RVFV infection, dissemination, and transmission frequencies were compared between Wolbachia-infected and control mosquitoes. Replicates are displayed individually.
S1 Fig. Comparison of RVFV body titers in Cx. tarsalis with virus present or absent in the saliva.
RVFV body titers were compared between mosquitoes that tested positive or negative for RVFV in their saliva. For both Wolbachia-infected and control Cx. tarsalis, mosquitoes positive for RVFV in the saliva had significantly higher RVFV body titers compared to mosquitoes negative for virus in the saliva There was no significant difference in RVFV body titer of transmitters between Wolbachia-infected and control mosquitoes (p=0.7692). Data was analyzed with Mann-Whitney U and bars represent medians.
S2 Fig. Comparison of RVFV body titers between treatments by replicate.
RVFV body titers were compared between Wolbachia-infected and control mosquitoes for replicates 1 (A), 2 (B), and 3 (C). In all replicates, there were no significant differences in RVFV body titer between Wolbachia-infected and control mosquitoes. Data did not pass assumptions for normality and were analyzed with Mann-Whitney U, and sample sizes are denoted above data points.

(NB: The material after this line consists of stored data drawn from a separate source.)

Lemma keeps_class_the_array a : keeps_class (the_array (F:=F) a).
Proof. by destruct a; intros w. Qed.

Lemma keeps_class_set_self (f : optimizer F -> optimizer F) :
  (forall o, just_constructed (f o) = just_constructed o) ->
  keeps_class (set_self f).
Proof. intros Hf w. apply Hf. Qed.

Lemma keeps_class_with_accumulation a (o : optimizer F) :
  just_constructed (with_accumulation a o) = just_constructed o.
Proof. by destruct o. Qed.

Lemma keeps_class_with_firstmoment a (o : optimizer F) :
  just_constructed (with_firstmoment a o) = just_constructed o.
Proof. by destruct o. Qed.

Lemma keeps_class_with_secondmoment a (o : optimizer F) :
  just_constructed (with_secondmoment a o) = just_constructed o.
Proof. by destruct o. Qed.

Lemma keeps_class_with_t n (o : optimizer F) :
  just_constructed (with_t n o) = just_constructed o.
Proof. by destruct o. Qed.

Lemma np_sqrt_self a (w : world F) : self (np_sqrt a w).2 = self w.
Proof. rewrite np_sqrt_eq. by destruct (read (heap w) (Arr a)). Qed.

Lemma np_iadd_self a b (w : world F) : self (np_iadd a b w).2 = self w.
Proof.
  rewrite np_iadd_eq.
  destruct (read (heap w) (Arr a)); [|done]. destruct (read (heap w) b); [|done].
  destruct (viadd _ _); [|done]. by destruct (shape a).
Qed.

Lemma keeps_class_np_binop op a b : keeps_class (np_binop (F:=F) op a b).
Proof. intros w. by rewrite np_binop_self. Qed.

Lemma keeps_class_np_sqrt a : keeps_class (np_sqrt (F:=F) a).
Proof. intros w. by rewrite np_sqrt_self. Qed.

Lemma keeps_class_np_iadd a b : keeps_class (np_iadd (F:=F) a b).
Proof. intros w. by rewrite np_iadd_self. Qed.

Lemma keeps_class_np_reshape g s : keeps_class (np_reshape (F:=F) g s).
Proof.
  intros w. unfold np_reshape. by destruct (size_of (shape g) =? size_of s).
Qed.

Lemma keeps_class_call {A} (k : store F -> result A * store F) :
  keeps_class (call k).
Proof. intros w. by rewrite call_self. Qed.

End KeepsClass.

Ltac solve_keeps_class :=
  repeat first
    [ apply keeps_class_ret | apply keeps_class_raise
    | apply keeps_class_get_self | apply keeps_class_the_array
    | apply keeps_class_np_binop | apply keeps_class_np_sqrt
    | apply keeps_class_np_iadd | apply keeps_class_np_reshape
    | apply keeps_class_call
    | apply keeps_class_set_self; intros ?;
      first [ apply keeps_class_with_accumulation
            | apply keeps_class_with_firstmoment
            | apply keeps_class_with_secondmoment
            | apply keeps_class_with_t ]
    | apply keeps_class_bind; [|intros ?]
    | match goal with
      | |- keeps_class (match ?o with _ => _ end) => destruct o
      | |- keeps_class (if ?b then _ else _) => destruct b
      end ].

Section KeepsClassOfStep.
Context {F : Type} `{Scalar F}.
Context {objective : Type}.
Variable autograd : objective -> grad_function F.
Local Open Scope prog_scope.

Lemma apply_grad_keeps_class g x : keeps_class (apply_grad (F:=F) g x).
Proof.
  unfold apply_grad, GradientDescentOptimizer_apply_grad,
    MomentumOptimizer_apply_grad, AdagradOptimizer_apply_grad,
    RMSPropOptimizer_apply_grad, AdamOptimizer_apply_grad.
  solve_keeps_class.
Qed.

Lemma compute_grad_keeps_class f x gf :
  keeps_class (compute_grad autograd f x gf).
Proof. intros w. by rewrite compute_grad_self. Qed.

Lemma reset_keeps_class : keeps_class (reset (F:=F)).
Proof.
  unfold reset, MomentumOptimizer_reset, AdagradOptimizer_reset,
    AdamOptimizer_reset.
  solve_keeps_class.
Qed.

Lemma just_constructed_attributes (o o' : optimizer F) :
  just_constructed o' = just_constructed o ->
  stepsize o' = stepsize o /\ momentum o' = momentum o /\
  decay o' = decay o /\ beta1 o' = beta1 o /\ beta2 o' = beta2 o.
Proof. destruct o, o'; cbn; intros [=]; by subst. Qed.

Lemma step_keeps_class f x gf : keeps_class (step autograd f x gf).
Proof.
  unfold step. apply keeps_class_bind; [apply compute_grad_keeps_class|].
  intros g. apply keeps_class_bind; [solve_keeps_class|].
  intros g'. apply apply_grad_keeps_class.
Qed.

(** X3: whatever [step] and [reset] do, and whether they return or
    raise, the optimizer keeps its class and the hyperparameters it was
    constructed with: [stepsize], [momentum], [decay], [beta1] and [beta2]
    are assigned in [__init__] only. *)
Theorem hyperparameters_never_change f x gf (w : world F) :
  (just_constructed (self (step autograd f x gf w).2) = just_constructed (self w) /\
   stepsize (self (step autograd f x gf w).2) = stepsize (self w) /\
   momentum (self (step autograd f x gf w).2) = momentum (self w) /\
   decay (self (step autograd f x gf w).2) = decay (self w) /\
   beta1 (self (step autograd f x gf w).2) = beta1 (self w) /\
   beta2 (self (step autograd f x gf w).2) = beta2 (self w)) /\
  (just_constructed (self (reset w).2) = just_constructed (self w) /\
   stepsize (self (reset w).2) = stepsize (self w) /\
   momentum (self (reset w).2) = momentum (self w) /\
   decay (self (reset w).2) = decay (self w) /\
   beta1 (self (reset w).2) = beta1 (self w) /\
   beta2 (self (reset w).2) = beta2 (self w)).
Proof.
  pose proof (step_keeps_class f x gf) as Hs.
  split.
  - split; [apply Hs|]. apply just_constructed_attributes, Hs.
  - split; [apply reset_keeps_class|].
    apply just_constructed_attributes, reset_keeps_class.
Qed.

End KeepsClassOfStep.

(** ** From unset to set accumulated state *)

Section Active.
Context {F : Type} `{Scalar F}.
Context {objective : Type}.
Variable autograd : objective -> grad_function F.
Local Open Scope prog_scope.

Lemma apply_grad_activates g x (w : world F) r w' :
  apply_grad g x w = (Ok r, w') -> active (self w').
Proof.
  destruct w as [h o]. unfold apply_grad, GradientDescentOptimizer_apply_grad,
    MomentumOptimizer_apply_grad, AdagradOptimizer_apply_grad,
    RMSPropOptimizer_apply_grad, AdamOptimizer_apply_grad.
  destruct o as [s|s m [a|]|s m [a|]|s [a|]|s dc [a|]|s b1 b2 [a1|] [a2|] n];
    exec_any; intros [= <- <-]; cbn; eauto.
Qed.
(** The rows come grouped by pass, each group in sweep order: the row
    at position [g * steps + k] belongs to the growth rate number [k]
    and holds its state after [max(0, iterations - last) + g + 1]
    passes, so the first [max(0, iterations - last)] passes leave no
    row. *)
Theorem get_bifurcation_data_row_order (min_r max_r : R)
    (steps iterations last : Z) (g k : nat) :
  (1 <= iterations)%Z -> (1 <= last)%Z ->
  (Z.of_nat g < Z.min last iterations)%Z -> (Z.of_nat k < steps)%Z ->
  exists rs df r,
    linspace min_r max_r steps = inr rs /\
    get_bifurcation_data min_r max_r steps iterations last = inr df /\
    nth_error rs k = Some r /\
    nth_error df (g * Z.to_nat steps + k)
    = Some (mk_row k r
              (orbit r (Z.to_nat (Z.max 0 (iterations - last)) + g + 1))).
Proof.
  intros Hi Hl Hg Hk.
  destruct (get_bifurcation_data_returns min_r max_r steps iterations last)
    as (rs & Hrs & Hlen & Hdf); try lia.
  destruct (nth_error rs k) as [r|] eqn:Hr;
    [|apply nth_error_None in Hr; lia].
  exists rs, (concat (map (frame_at rs) (kept iterations last))), r.
  repeat (split; [assumption|]).
  rewrite <- Hlen.
  rewrite (concat_frames_nth_error rs k)
    with (i := (Z.max 0 (iterations - last) + Z.of_nat g)%Z).
  - rewrite (frame_at_nth_error rs _ k r Hr). do 3 f_equal. lia.
  - apply nth_error_Some. congruence.
  - unfold kept. apply range_nth_error. lia.
Qed.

S3 Fig. Wolbachia density over time.
Wolbachia levels for each mosquito, determined by qPCR, were combined across all three replicates. Wolbachia levels are significantly higher at day 14 compared to day 7. Due to violations of normality, Mann-Whitney U was used for comparisons, bars are medians, and numbers above data points are sample sizes.
Acknowledgements
We thank the Cell Culture and Diagnostics Systems Divisions at the United States Army Medical Research Institute of Infectious Diseases (USAMRIID) for providing experimental materials and equipment. We also thank J. Hinson (USAMRIID) for providing technical assistance.
Footnotes
The views of the authors ESA and MJT do not necessarily reflect the position of the Department of Defense or the Department of the Army.